Reputation: 187
I want to remove everything contained in one list from another list along with the next line. For instance: list2.txt contains:
A
D
list1a.txt contains:
>A
AAAAA
>B
GGGGG
>C
CCCC
>D
TTTT
I expect the following output:
>B
GGGGG
>C
CCCC
Where >A and >D have been removed along with the lines below them.
I have tried:
input=$1
file_to_edit=$2
while IFS= read -r var
do
echo $var
sed "s/$var//g" $file_to_edit >f2.txt
done < "$input"
f2.txt returns:
>A
AAAAA
>B
GGGGG
>C
CCCC
>
TTTT
As expected it returns the "D" removed, but not the A, and not the line below them.

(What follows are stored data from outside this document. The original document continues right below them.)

(* ===== verification/MrCorrect.v ===== *)
(** A MapReduce job on the file system: the map tasks leave every pair in the
    file of its reduce task, a reduce task reads exactly those, and the outputs
    are those of the sequential program. *)

From Stdlib Require Import Ascii.
From stdpp Require Import pretty.
From S2P Require Import Prelude GoStd Mr MrProof MrJob MrWorker MrWorkerProof.

#[local] Open Scope Z_scope.
#[local] Open Scope go_scope.

Module MrCorrect.
Export MrJob MrWorkerProof.

#[local] Arguments String.append : simpl nomatch.

(** ** File names *)

Lemma int_name_chars m r : chars (int_name m r) = chars "mr-" ++ chars (pretty m) ++ "-"%char :: chars (pretty r).
Proof. unfold int_name. by rewrite !chars_app. Qed.

Lemma int_name_inj m r m' r' :
  0 <= m → 0 <= r → 0 <= m' → 0 <= r' → int_name m r = int_name m' r' → m = m' ∧ r = r'.
Proof.
  intros ???? He%(f_equal (λ s, chars s)). rewrite !int_name_chars in He. apply (inj (chars "mr-" ++.)) in He.
  apply app_last_inj in He as [Hm Hr]; [|by apply dash_not_digit, pretty_digits..].
  split; by apply (inj pretty), chars_inj.
Qed.

Lemma glob_match_true Y name :
  glob_match Y name = true ↔
  chars "mr-" `prefix_of` chars name ∧ ("-"%char :: chars (pretty Y)) `suffix_of` drop 3 (chars name) ∧
  "/"%char ∉ chars name.
Proof. unfold glob_match. rewrite !andb_true_iff, !bool_decide_eq_true, chars_app. tauto. Qed.

Lemma glob_int_name Y m r : 0 <= m → 0 <= r → 0 <= Y → glob_match Y (int_name m r) = true ↔ r = Y.
Proof.
  intros Hm Hr HY. rewrite glob_match_true, int_name_chars. rewrite (drop_app_length (chars "mr-")). split.
  - intros (_ & [X HX] & _). apply app_last_inj in HX as [_ Hd]; [|by apply dash_not_digit, pretty_digits..].
    by apply (inj pretty), chars_inj.
  - intros ->. split_and!; [by apply prefix_app_r|by apply suffix_app_r|].
    intros [Hs|[Hs|Hs]%elem_of_app]%elem_of_app.
    + simpl in Hs. rewrite !elem_of_cons, elem_of_nil in Hs. naive_solver.
    + by apply (slash_not_digit _ (pretty_digits m Hm)).
    + apply elem_of_cons in Hs as [?|Hs]; [done|]. by apply (slash_not_digit _ (pretty_digits Y HY)).
Qed.

Lemma glob_out_name Y r : 0 <= r → 0 <= Y → glob_match Y (out_name r) = true ↔ r = Y.
Proof.
  intros Hr HY. rewrite glob_match_true. unfold out_name. rewrite chars_app.
  change (chars "mr-out-") with (chars "mr-" ++ (chars "out" ++ ["-"%char])).
  rewrite <-!app_assoc, (drop_app_length (chars "mr-")). simpl ([_] ++ _). split.
  - intros (_ & [X HX] & _). apply app_last_inj in HX as [_ Hd]; [|by apply dash_not_digit, pretty_digits..].
    by apply (inj pretty), chars_inj.
  - intros ->. split_and!; [by apply prefix_app_r|by apply suffix_app_r|].
    rewrite !elem_of_app, !elem_of_cons.
    intros [Hs|[Hs|[?|Hs]]]; [| |done|by apply (slash_not_digit _ (pretty_digits Y HY))];
      simpl in Hs; rewrite ?elem_of_cons, ?elem_of_nil in Hs; naive_solver.
Qed.

Definition mr_name (name : string) : Prop := chars "mr-" `prefix_of` chars name.

Lemma int_name_mr m r : mr_name (int_name m r).
Proof. unfold mr_name. rewrite int_name_chars. by apply prefix_app_r. Qed.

I need to remove any line contained in the first list from the second file, as well as the line below it.
Upvotes: 1
Views: 139
Reputation: 11
cp 2.txt /tmp/temp1
while read var
do
echo $var
sed 's,'"$var"',,g' /tmp/temp1 > /tmp/temp2
mv -f /tmp/temp2 /tmp/temp1
done < 1.txt
cp /tmp/temp1 3.txt
or
while read var
do
echo "s/"$var"//g" >> sed.script2
done < 1.txt
sed --file=sed.script2 2.txt > 3.txt
rm -f sed.script
Upvotes: 0
Reputation: 23667
With GNU sed
$ sed 's|.*|/^>&$/,+1d|' f1
/^>A$/,+1d
/^>D$/,+1d
$ sed -f <(sed 's|.*|/^>&$/,+1d|' f1) f2
>B
GGGGG
>C
CCCC
+n
means n lines after the matching line
If GNU sed
is not available, try
$ sed -f <(sed 's|.*|/^>&$/{N;d;}|' f1) f2
>B
GGGGG
>C
CCCC
N
command is used to add next line to pattern space. Then they are deleted. For two more lines, use N;N
for three use N;N;N
and so on
With awk
and getline
$ awk 'NR==FNR{a[">"$0]; next} ($0 in a) && (getline x)>0{next} 1' f1 f2
>B
GGGGG
>C
CCCC
If there will be only one match found in f2
awk 'NR==FNR{a[">"$0];next} ($0 in a) && (getline x)>0{delete a[$0];next} 1' f1 f2
Upvotes: 2
Reputation: 133528
Following awk
may help you also in same.
awk 'FNR==NR{a[$0]=$0;next} /^>/{c=$0;sub(/^>/,"",c)} (c in a){getline;next} 1' list2.txt list1a.txt
Output will be as follows.
>B
GGGGG
>C
CCCC
Upvotes: 1